Project Title: Inhibitors of the GTPases Rac1 and Cdc42 as disease modulators.
Research overview. Our laboratory is interested in developing novel, selective inhibitors of the Rho GTPases Rac1 and Cdc42. These relatively small proteins function as an on/off switch in the regulation of cell migration. In the “OFF” state, the nucleotide GDP is occupying the nucleotide binding site. When a member of regulating proteins called guanine nucleotide exchange factors (GEFs) binds to the GTPases, the GDP is replaced for a GTP, leading to a change of protein conformation to an “ON” state. This change of conformation of the GTPase activates downstream kinases and subsequently leads to formation of lamellipodia and invadopodia on the cell surface. This eventually results in migration of the cells from its origin and invasion of the cells in other tissues. Overexpression of either the GEFs or the GTPases has been found to disrupt the regulation of cell migration and has been implicated in different diseases, including metastatic cancer, malaria, and auto-immune disease. Therefore, inhibitors of Rac1 and/or Cdc42 are promising novel pharmaceutical drugs, of which MBQ-167 is our most advanced pre-clinical candidate for the treatment of metastatic cancer. Our current goal aims to develop a second generation of compounds with increased potency, selectivity and bioavailability which will improve drug properties and specific targeting to different diseases.
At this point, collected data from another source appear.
(* ===== verification/EngineQueue.v ===== *)
(** * Engine v2: the in-memory work queue

    [queue/in-memory-work-queue.ts].  A step of the queue is a call of [publish], [start]
    or [stop], or the settling of the handler's promise for the message in flight
    (whichever way: a rejection is logged).  [startDispatchLoop] and [dispatchPending] run
    synchronously up to the [await] of the handler, so each step is atomic.

    [inflight], [delivered] and [resolved] are history: what the handler was last handed,
    everything it was handed, and which [stop] calls have returned. *)

From Stdlib Require Import Lia.
From stdpp Require Import base option list.
From S2P Require Import Prelude.

Section queue.
(** Messages, the handlers consumers register, and the pending [stop] calls. *)
Context {M H W : Type}.

Record InMemoryWorkQueue := {
  pending : list M;
  handler : option H;
  dispatching : bool;
  idleWaiters : list W;
  inflight : option (H * M);
  delivered : list (H * M);
  resolved : list W;
}.

Definition empty_queue : InMemoryWorkQueue := {|
  pending := []; handler := None; dispatching := false; idleWaiters := [];
  inflight := None; delivered := []; resolved := [];
|}.

(** [dispatchPending], from the head of its loop to its next [await] or its end. *)
Definition dispatchPending (q : InMemoryWorkQueue) : InMemoryWorkQueue :=
  match handler q, pending q with
  | Some h, m :: rest => {|
      pending := rest; handler := handler q; dispatching := dispatching q; idleWaiters := idleWaiters q;
      inflight := Some (h, m); delivered := delivered q ++ [(h, m)]; resolved := resolved q |}
  | _, _ => {|
      pending := pending q; handler := handler q; dispatching := false; idleWaiters := [];
      inflight := None; delivered := delivered q; resolved := resolved q ++ idleWaiters q |}
  end.

Definition startDispatchLoop (q : InMemoryWorkQueue) : InMemoryWorkQueue :=
  if dispatching q || negb (bool_decide (is_Some (handler q))) || bool_decide (length (pending q) = 0) then q
  else dispatchPending {|
    pending := pending q; handler := handler q; dispatching := true; idleWaiters := idleWaiters q;
    inflight := inflight q; delivered := delivered q; resolved := resolved q |}.

Definition queue_publish (q : InMemoryWorkQueue) (message : M) : InMemoryWorkQueue :=
  startDispatchLoop {|
    pending := pending q ++ [message]; handler := handler q; dispatching := dispatching q;
    idleWaiters := idleWaiters q; inflight := inflight q; delivered := delivered q; resolved := resolved q |}.

Definition queue_start (q : InMemoryWorkQueue) (h : H) : InMemoryWorkQueue :=
  startDispatchLoop {|
    pending := pending q; handler := Some h; dispatching := dispatching q; idleWaiters := idleWaiters q;
    inflight := inflight q; delivered := delivered q; resolved := resolved q |}.

Definition queue_stop (q : InMemoryWorkQueue) (w : W) : InMemoryWorkQueue :=
  if dispatching q then {|
    pending := pending q; handler := None; dispatching := dispatching q; idleWaiters := idleWaiters q ++ [w];
    inflight := inflight q; delivered := delivered q; resolved := resolved q |}
  else {|
    pending := pending q; handler := None; dispatching := dispatching q; idleWaiters := idleWaiters q;
    inflight := inflight q; delivered := delivered q; resolved := resolved q ++ [w] |}.

(** The promise of the handler settles: the loop goes round. *)
Definition handler_settled (q : InMemoryWorkQueue) : InMemoryWorkQueue :=
  match inflight q with Some _ => dispatchPending q | None => q end.

Inductive QueueCall := Publish (m : M) | Start (h : H) | Stop (w : W) | HandlerSettled.

Definition queue_call (q : InMemoryWorkQueue) (c : QueueCall) : InMemoryWorkQueue :=
  match c with
  | Publish m => queue_publish q m
  | Start h => queue_start q h
  | Stop w => queue_stop q w
  | HandlerSettled => handler_settled q
  end.

Definition queue_run (cs : list QueueCall) : InMemoryWorkQueue := foldl queue_call empty_queue cs.

Definition published (cs : list QueueCall) : list M :=
  omap (fun c => match c with Publish m => Some m | _ => None end) cs.
Definition stops (cs : list QueueCall) : list W :=
  omap (fun c => match c with Stop w => Some w | _ => None end) cs.

Record QueueInv (cs : list QueueCall) (q : InMemoryWorkQueue) : Prop := {
  qi_order : map snd (delivered q) ++ pending q = published cs;
  qi_stops : resolved q ++ idleWaiters q = stops cs;
  qi_inflight : dispatching q = true <-> is_Some (inflight q);
  qi_idle : dispatching q = false -> idleWaiters q = [];
  qi_progress : is_Some (handler q) -> pending q <> [] -> dispatching q = true;
  qi_last : forall hm, inflight q = Some hm -> last (delivered q) = Some hm;
}.

(** The parts of the invariant a loop head keeps or sets up. *)
Lemma dispatchPending_inv (cs : list QueueCall) (q : InMemoryWorkQueue) :
  dispatching q = true -> map snd (delivered q) ++ pending q = published cs ->
  resolved q ++ idleWaiters q = stops cs -> QueueInv cs (dispatchPending q).
Proof.
  intros Hd Ho Hs. unfold dispatchPending.
  destruct (handler q) as [h|] eqn:Hh; [destruct (pending q) as [|m rest] eqn:Hp|]; split; simpl; try done.
  - by rewrite app_nil_r.
  - by rewrite map_app, <-app_assoc.
  - congruence.
  - intros hm [= <-]. by rewrite last_snoc.
  - by rewrite app_nil_r.
Qed.

Lemma startDispatchLoop_inv (cs : list QueueCall) (q : InMemoryWorkQueue) :
  map snd (delivered q) ++ pending q = published cs -> resolved q ++ idleWaiters q = stops cs ->
  (dispatching q = true <-> is_Some (inflight q)) -> (dispatching q = false -> idleWaiters q = []) ->
  (forall hm, inflight q = Some hm -> last (delivered q) = Some hm) ->
  QueueInv cs (startDispatchLoop q).
Proof.
  intros Ho Hs Hi Hw Hl. unfold startDispatchLoop.
  destruct (dispatching q) eqn:Hd; simpl; [split; by rewrite ?Hd|].
  case_bool_decide as Hh; simpl; [case_bool_decide as Hp; simpl|].
  - split; rewrite ?Hd; try done. intros _ Hne. by destruct (pending q).
  - by apply dispatchPending_inv.
  - split; rewrite ?Hd; try done.
Qed.

Lemma queue_run_inv (cs : list QueueCall) : QueueInv cs (queue_run cs).
Proof.
  unfold queue_run. induction cs as [|c cs IH] using rev_ind.
  { split; simpl; try done; split; first [done | by intros []]. }
  rewrite foldl_app. simpl. destruct IH as [Ho Hs Hi Hw Hp Hl].
  set (q := foldl queue_call empty_queue cs) in *.
  assert (Hpub : published (cs ++ [c]) = published cs ++ published [c]) by apply omap_app.
  assert (Hst : stops (cs ++ [c]) = stops cs ++ stops [c]) by apply omap_app.
  destruct c as [m|h|w|]; simpl in *; rewrite ?app_nil_r in *.
  - apply startDispatchLoop_inv; simpl; rewrite ?Hpub, ?Hst; try done. by rewrite app_assoc, Ho.
  - apply startDispatchLoop_inv; simpl; rewrite ?Hpub, ?Hst; try done.
  - unfold queue_stop. destruct (dispatching q) eqn:Hd; split; simpl; rewrite ?Hpub, ?Hst, ?Hd; try done;
      try (by intros []).
    + by rewrite app_assoc, Hs.
    + rewrite Hw in Hs |- * by done. by rewrite app_nil_r in *; rewrite Hs.
  - unfold handler_settled. destruct (inflight q) as [hm|] eqn:Hin.
    + apply dispatchPending_inv; rewrite ?Hpub, ?Hst; try done. apply Hi. eauto.
    + split; rewrite ?Hpub, ?Hst, ?Hin; try done.
Qed.

(** The queue loses, repeats and reorders nothing: whatever the sequence of calls,
    the messages handed to handlers followed by those pending are the messages
    published, in order; and while a handler is registered messages do not wait without
    one in flight. *)
Lemma queue_is_fifo (cs : list QueueCall) :
  map snd (delivered (queue_run cs)) ++ pending (queue_run cs) = published cs /\
  (is_Some (handler (queue_run cs)) -> pending (queue_run cs) <> [] -> is_Some (inflight (queue_run cs))).
Proof.
  destruct (queue_run_inv cs) as [Ho _ Hi _ Hp _]. split; [done|]. intros Hh Hne. by apply Hi, Hp.
Qed.

(** [stop] returns, and only once the queue is idle: the calls of [stop] return in
    order, one waits exactly while a message is in flight, and after a [stop] no message
    is handed out until the next [start]. *)
Lemma stop_waits_for_inflight (cs : list QueueCall) :
  resolved (queue_run cs) ++ idleWaiters (queue_run cs) = stops cs /\
  (inflight (queue_run cs) = None -> idleWaiters (queue_run cs) = []) /\
  (forall w c, (forall h, c <> Start h) ->
     delivered (queue_call (queue_stop (queue_run cs) w) c) = delivered (queue_run cs)).
Proof.
  destruct (queue_run_inv cs) as [_ Hs Hi Hw _ _]. set (q := queue_run cs) in *. split_and!; [done| |].
  - intros Hn. apply Hw. apply not_true_iff_false. rewrite Hi, Hn. by intros [].
  - intros w c Hc. unfold queue_stop. destruct (dispatching q) eqn:Hd; destruct c as [m|h|w'|]; simpl;
      try (by destruct (Hc h)); unfold queue_publish, queue_stop, handler_settled, startDispatchLoop,
      dispatchPending; simpl; rewrite ?Hd; simpl; try done; by destruct (inflight q).
Qed.
End queue.
(** Events do not wait without a drain to come: until [stop], while events wait the
    loop runs, or the timer is armed, or they fill a batch (and then the next [publish]
    starts the loop). *)
Lemma waiting_events_are_scheduled (cs : list PublisherCall) (e : E) :
  let p := publisher_run cs in
  stopped p = false -> pending p <> [] ->
  draining p = Some Yielded \/ draining p = Some Sending \/ flushTimer p = true \/
  (draining p = Some Ended /\ batchSize <= length (pending p)) \/
  (length (pending p) < maxPending -> draining (publish p e) = Some Yielded).
Proof.
  intros p Hs Hn. pose proof (publisher_run_scheduled cs) as Hsch. fold p in Hsch. clearbody p.
  destruct (Hsch Hs Hn) as [?|[?|[?|Hl]]]; auto.
  destruct (draining p) as [[]|] eqn:Hd; [by auto..|by auto 8|]. right. right. right. right. intros Hm.
  unfold publish. rewrite Hs, (proj2 (Nat.leb_gt _ _)) by done. simpl.
  rewrite length_app, (proj2 (Nat.leb_le _ _)) by lia. unfold startDraining. simpl. by rewrite Hd.
Qed.

(** [stop] delivers: unless it is called while the [finally] callback of a finished
    loop is still queued with events waiting, or an earlier one gave up, then however
    the callback settles the loop it starts or finds hands over every event accepted and
    ends, within one resumption per event waiting and two more. *)
Lemma stop_drains (cs : list PublisherCall) (n : nat) :
  let p := publisher_run cs in
  0 < batchSize -> abandoned p = false -> (draining p = Some Ended -> pending p = []) ->
  length (pending p) + 2 <= n ->
  drained (Nat.iter n loop_resumes (stop p)) /\
  concat (sent (Nat.iter n loop_resumes (stop p))) = accepted p.
Proof.
  intros p Hb Ha He Hn. destruct (publisher_run_inv cs) as [_ _ _ _ _ Hd _]. fold p in Hd.
  assert (Hacc : accepted (stop p) = accepted p).
  { unfold stop, startDraining. by case_match. }
  rewrite <-Hacc. apply loop_runs_out; [done|..]; unfold resumptions, stop, startDraining; simpl;
    destruct (draining p) as [[]|] eqn:Hdr; simpl; rewrite ?Hdr; try lia; auto; intros [?|?]; auto; done.
Qed.
End publisher.
Arguments PublisherCall _ : clear implicits.

Example waiting_events_are_scheduled_somewhere :
  let p := publisher_run (E := nat) 2 4 [Publish 0] in
  stopped p = false /\ pending p <> [] /\
  (draining p = Some Yielded \/ draining p = Some Sending \/ flushTimer p = true \/
   (draining p = Some Ended /\ 2 <= length (pending p)) \/
   (length (pending p) < 4 -> draining (publish 2 4 p 1) = Some Yielded)).
Proof.
  split; [reflexivity|]. split; [discriminate|].
  apply (waiting_events_are_scheduled 2 4 [Publish 0] 1); [reflexivity|discriminate].
Qed.

Lemma stop_drains_witness :
  let p := publisher_run (E := nat) 2 4 [Publish 0; Publish 1; LoopResumes; Publish 2] in
  pending p = [2] /\ drained (Nat.iter 3 (loop_resumes 2) (stop p)) /\
  concat (sent (Nat.iter 3 (loop_resumes 2) (stop p))) = [0; 1; 2].
Proof.
  split; [reflexivity|].
  apply (stop_drains 2 4 [Publish 0; Publish 1; LoopResumes; Publish 2] 3); try reflexivity; simpl; try lia.
  discriminate.
Defined.

(** The window [stop_drains] leaves out is real.  A full batch published after the
    drain loop returned and before its [finally] callback ran starts no loop and arms no
    timer: with the default limits it then waits, with a full batch pending and nothing
    scheduled; and a [stop] called in that window returns with the events still waiting
    and no loop running, so they are never handed over. *)
Lemma events_published_in_the_window_are_stranded :
  let burst := map Publish (seq 0 MAX_LIFECYCLE_EVENTS_PER_BATCH) in
  let before := burst ++ [LoopResumes; LoopResumes] ++ burst in
  let idle := publisher_run MAX_LIFECYCLE_EVENTS_PER_BATCH DEFAULT_MAX_PENDING_EVENTS (before ++ [LoopResumes]) in
  let ended := publisher_run MAX_LIFECYCLE_EVENTS_PER_BATCH DEFAULT_MAX_PENDING_EVENTS
                 (before ++ [Stop; LoopResumes; DrainSettled]) in
  (length (pending idle) = MAX_LIFECYCLE_EVENTS_PER_BATCH /\ stopped idle = false /\
   draining idle = None /\ flushTimer idle = false) /\
  (length (pending ended) = MAX_LIFECYCLE_EVENTS_PER_BATCH /\ stopped ended = true /\
   draining ended = None /\ abandoned ended = false /\ sent ended = [seq 0 MAX_LIFECYCLE_EVENTS_PER_BATCH]).
Proof. vm_compute. auto 10. Qed.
Skills/Techniques: PR-CLIMB participants will learn to use computer-based drug design, organic synthesis and purification methods, and analytical techniques such as NMR and Mass spectrometry.
Skills/Techniques: PR-CLIMB participants will learn to use computer-based drug design, organic synthesis and purification methods, and analytical techniques such as NMR and Mass spectrometry.